▶ [EXERCISE GOAL] For the records below, tally every line that has the word "WEST" and reply with the number alone.

▶ [RECORD EXTRACTS]
(** * TerraChallenge: the FIRMS fetch-and-assemble tools

    A shallow embedding of the two command-line tools that build the monthly
    fire-detection collections:

    - the batch-import tool (module [Ingest]), which reads local files,
      filters rows by bounding box and buckets them by acquisition month;
    - the prebake tool (module [Prebake]), which plans request windows for a
      month, fetches each window from the area API with retry and backoff,
      deduplicates the features and decides whether to write the month file.

    JavaScript numbers are modelled by their value (a rational, or one of
    NaN, +Infinity, -Infinity); every finite double is a rational, so the
    comparisons below are the ones the code performs.  The two built-in
    conversions that depend on the binary representation, [Number(string)]
    and [String(number)], are taken as an interface ([Builtins]). *)

From Stdlib Require Import QArith Qround Qabs Ascii Lqa.
From stdpp Require Import base gmap strings list pretty.

Open Scope Z_scope.

#[local] Set Warnings "-clear-no-such-hyp".

(** ** JavaScript numbers and values *)

Inductive number :=
  | NaN
  | PosInf
  | NegInf
  | Fin (q : Q).

(** [Number.isFinite] *)
Definition isFinite (x : number) : bool :=
  match x with Fin _ => true | _ => false end.

(** [a <= b]: false as soon as one side is NaN. *)
Definition num_le (a b : number) : bool :=
  match a, b with
  | NaN, _ | _, NaN => false
  | NegInf, _ => true
  | _, PosInf => true
  | Fin x, Fin y => Qle_bool x y
  | _, _ => false
  end.

(** [a >= b] *)
Definition num_ge (a b : number) : bool := num_le b a.

(** The order of the extended reals, on which NaN is unrelated to everything;
    stated independently of [num_le]. *)
Inductive le_number : number -> number -> Prop :=
  | le_fin x y : (x <= y)%Q -> le_number (Fin x) (Fin y)
  | le_neginf b : b <> NaN -> le_number NegInf b
  | le_posinf a : a <> NaN -> le_number a PosInf.

(** A cell of a parsed row or a property of a feature: a string or a number.
    A field that is [undefined] is an absent key. *)
Inductive value :=
  | Str (s : string)
  | Num (n : number).

Abbreviation obj := (gmap string value).

Class Builtins := {
  (** [Number(s)] for a string [s] *)
  StringToNumber : string -> number;
  (** [String(x)] for a finite number [x] *)
  FiniteToString : Q -> string
}.

Section Conversions.
Context {B : Builtins}.

(** [Number(v)] *)
Definition Number (v : option value) : number :=
  match v with
  | None => NaN
  | Some (Str s) => StringToNumber s
  | Some (Num n) => n
  end.

(** [String(x)] for a number *)
Definition NumberToString (x : number) : string :=
  match x with
  | NaN => "NaN"
  | PosInf => "Infinity"
  | NegInf => "-Infinity"
  | Fin q => FiniteToString q
  end.

(** The text a template literal substitutes for [v]. *)
Definition ToString (v : option value) : string :=
  match v with
  | None => "undefined"
  | Some (Str s) => s
  | Some (Num n) => NumberToString n
  end.
End Conversions.

(** Truthiness of a value *)
Definition truthy (v : option value) : bool :=
  match v with
  | None => false
  | Some (Str s) => negb (String.eqb s "")
  | Some (Num NaN) => false
  | Some (Num (Fin q)) => negb (Qeq_bool q 0)
  | Some (Num _) => true
  end.

(** [a || b] *)
Definition js_or (a b : option value) : option value :=
  if truthy a then a else b.

(** [a ?? b]: no cell is [null], so only an absent one falls through. *)
Definition nullish (a b : option value) : option value :=
  match a with Some _ => a | None => b end.

Infix "||'" := js_or (at level 50, left associativity).
Infix "??" := nullish (at level 50, left associativity).

(** [s.padStart(n, "0")] *)
Definition padStart0 (n : nat) (s : string) : string :=
  String.concat "" (replicate (n - String.length s) "0") +:+ s.

(** [x.toFixed(4)] *)
Definition toFixed4 {B : Builtins} (x : number) : string :=
  match x with
  | Fin q =>
      let s := if Qle_bool 0 q then "" else "-" in
      let a := Qabs q in
      if Qle_bool (inject_Z (10 ^ 21)) a then s +:+ FiniteToString a
      else
        let n := Qfloor (a * inject_Z 10000 + (1 # 2)) in
        let m := padStart0 5 (pretty n) in
        let k := String.length m in
        s +:+ String.substring 0 (k - 4) m +:+ "." +:+ String.substring (k - 4) 4 m
  | _ => NumberToString x
  end.

(** ** JavaScript [Map] with string keys: insertion-ordered, one entry per key *)

Module JSMap.
Definition t (V : Type) := list (string * V).

Definition empty {V} : t V := [].

Fixpoint get {V} (k : string) (m : t V) : option V :=
  match m with
  | [] => None
  | (k', v) :: r => if decide (k' = k) then Some v else get k r
  end.

Definition has {V} (k : string) (m : t V) : bool :=
  match get k m with Some _ => true | None => false end.

(** [set] replaces the value of an existing key in place and appends a new
    key at the end. *)
Fixpoint set {V} (k : string) (v : V) (m : t V) : t V :=
  match m with
  | [] => [(k, v)]
  | (k', v') :: r => if decide (k' = k) then (k', v) :: r else (k', v') :: set k v r
  end.

Definition keys {V} (m : t V) : list string := m.*1.
Definition values {V} (m : t V) : list V := m.*2.
Definition size {V} (m : t V) : nat := length m.
End JSMap.

(** ** Features *)

Record Feature := {
  properties : obj;
  coordinates : number * number   (* [lon, lat] *)
}.

(** Assigning a field of an object literal; an [undefined] one is left out. *)
Definition field (k : string) (v : option value) (o : obj) : obj :=
  match v with Some x => <[k := x]> o | None => o end.

(** ** The batch-import tool *)

Module Ingest.

(** [const [WEST,SOUTH,EAST,NORTH] = argv.bbox.split(',').map(Number)] *)
Record Box := {
  WEST : number;
  SOUTH : number;
  EAST : number;
  NORTH : number
}.

(** A box whose four bounds are finite numbers *)
Definition finiteBox (w s e n : Q) : Box :=
  {| WEST := Fin w; SOUTH := Fin s; EAST := Fin e; NORTH := Fin n |}.

Section Tool.
Context {B : Builtins}.
Variable box : Box.

Definition isInBox (lon lat : number) : bool :=
  num_ge lon (WEST box) && num_le lon (EAST box) &&
  num_ge lat (SOUTH box) && num_le lat (NORTH box).

(** [iso.slice(0,7)]; a value that is not a string has no [slice], and the
    call throws. *)
Definition toMonthKey (iso : option value) : option string :=
  match iso with
  | Some (Str s) => Some (String.substring 0 7 s)
  | _ => None
  end.

Definition featureKey (f : Feature) : string :=
  let p := properties f in
  let '(lon, lat) := coordinates f in
  toFixed4 lon +:+ ":" +:+ toFixed4 lat +:+ ":" +:+
  ToString (p !! "acq_date") +:+ ":" +:+ ToString (p !! "acq_time") +:+ ":" +:+
  ToString (p !! "instrument" ||' Some (Str "")) +:+ ":" +:+
  ToString (p !! "satellite" ||' Some (Str "")).

(** [null] is [None]. *)
Definition rowToFeature (row : obj) : option Feature :=
  let lat := Number (row !! "latitude" ?? row !! "Latitude" ?? row !! "lat") in
  let lon := Number (row !! "longitude" ?? row !! "Longitude" ?? row !! "lon") in
  if negb (isFinite lat) || negb (isFinite lon) then None
  else if negb (isInBox lon lat) then None
  else
    let props :=
      field "acq_date" (row !! "acq_date" ?? row !! "ACQ_DATE" ?? row !! "date") $
      field "acq_time" (row !! "acq_time" ?? row !! "ACQ_TIME" ?? row !! "time") $
      field "satellite" (row !! "satellite" ?? row !! "SATELLITE") $
      field "instrument" (row !! "instrument" ?? row !! "INSTRUMENT") $
      field "confidence" (row !! "confidence" ?? row !! "CONFIDENCE") $
      field "frp" (row !! "frp" ?? row !! "FRP") $
      field "daynight" (row !! "daynight" ?? row !! "DAYNIGHT") $
      field "version" (row !! "version" ?? row !! "VERSION") ∅ in
    Some {| properties := props; coordinates := (lon, lat) |}.

(** [rows.map(rowToFeature).filter(Boolean)], the delimited-text branch of
    [loadOne]. *)
Definition loadRows (rows : list obj) : list Feature :=
  omap rowToFeature rows.

(** [obj.features.filter(f => isInBox(Number(lon), Number(lat)))], the
    branch of [loadOne] for a file that holds a feature collection. *)
Definition loadCollection (features : list Feature) : list Feature :=
  filter (fun f => isInBox (coordinates f).1 (coordinates f).2 = true) features.

(** The body of the loop of [main] over the features of a file.  [None]
    is the exception of [toMonthKey]. *)
Definition addFeature (buckets : JSMap.t (JSMap.t Feature)) (ft : Feature)
  : option (JSMap.t (JSMap.t Feature)) :=
  match toMonthKey (properties ft !! "acq_date") with
  | None => None
  | Some mk =>
      let buckets :=
        if negb (JSMap.has mk buckets) then JSMap.set mk JSMap.empty buckets
        else buckets in
      let dedup := featureKey ft in
      let bucket := default JSMap.empty (JSMap.get mk buckets) in
      Some (JSMap.set mk (JSMap.set dedup ft bucket) buckets)
  end.

Fixpoint addFeatures (buckets : JSMap.t (JSMap.t Feature)) (feats : list Feature)
  : option (JSMap.t (JSMap.t Feature)) :=
  match feats with
  | [] => Some buckets
  | ft :: rest =>
      match addFeature buckets ft with
      | Some buckets' => addFeatures buckets' rest
      | None => None
      end
  end.

(** The features written to the file of month [mk]. *)
Definition monthFeatures (buckets : JSMap.t (JSMap.t Feature)) (mk : string)
  : list Feature :=
  JSMap.values (default JSMap.empty (JSMap.get mk buckets)).

(** The keys held by the bucket of month [mk]. *)
Definition monthKeys (buckets : JSMap.t (JSMap.t Feature)) (mk : string)
  : list string :=
  JSMap.keys (default JSMap.empty (JSMap.get mk buckets)).
End Tool.

End Ingest.

(** ** The text of errors

    [httpStatusFromError] looks for [/HTTP\s+(\d+)/] in the message of an
    error and reads the digits it captures.  A text is a string of code units
    below 256. *)

Module ErrorText.

(** [\d] *)
Definition isDigit (c : ascii) : bool :=
  let n := N_of_ascii c in ((48 <=? n) && (n <=? 57))%N.

(** [\s], for the code units below 256: tab, line feed, vertical tab, form
    feed, carriage return, space and no-break space *)
Definition isSpace (c : ascii) : bool :=
  let n := N_of_ascii c in (((9 <=? n) && (n <=? 13)) || (n =? 32) || (n =? 160))%N.

(** The longest prefix of characters of a class, and what follows it *)
Fixpoint span (p : ascii -> bool) (s : string) : string * string :=
  match s with
  | "" => ("", "")
  | String c r =>
      if p c then let '(a, b) := span p r in (String c a, b) else ("", s)
  end.

(** [s] without the prefix [p], if it starts with it *)
Fixpoint stripPrefix (p s : string) : option string :=
  match p, s with
  | "", _ => Some s
  | String a p', String b s' => if Ascii.eqb a b then stripPrefix p' s' else None
  | String _ _, "" => None
  end.

(** A match of [/HTTP\s+(\d+)/] at the start of [s]: the digits captured.
    The two classes share no character, so the longest run of each is the
    only way to match. *)
Definition matchHere (s : string) : option string :=
  match stripPrefix "HTTP" s with
  | None => None
  | Some r =>
      let '(spaces, r1) := span isSpace r in
      if String.eqb spaces "" then None
      else
        let '(digits, _) := span isDigit r1 in
        if String.eqb digits "" then None else Some digits
  end.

▶ [TASK OUTPUT] 4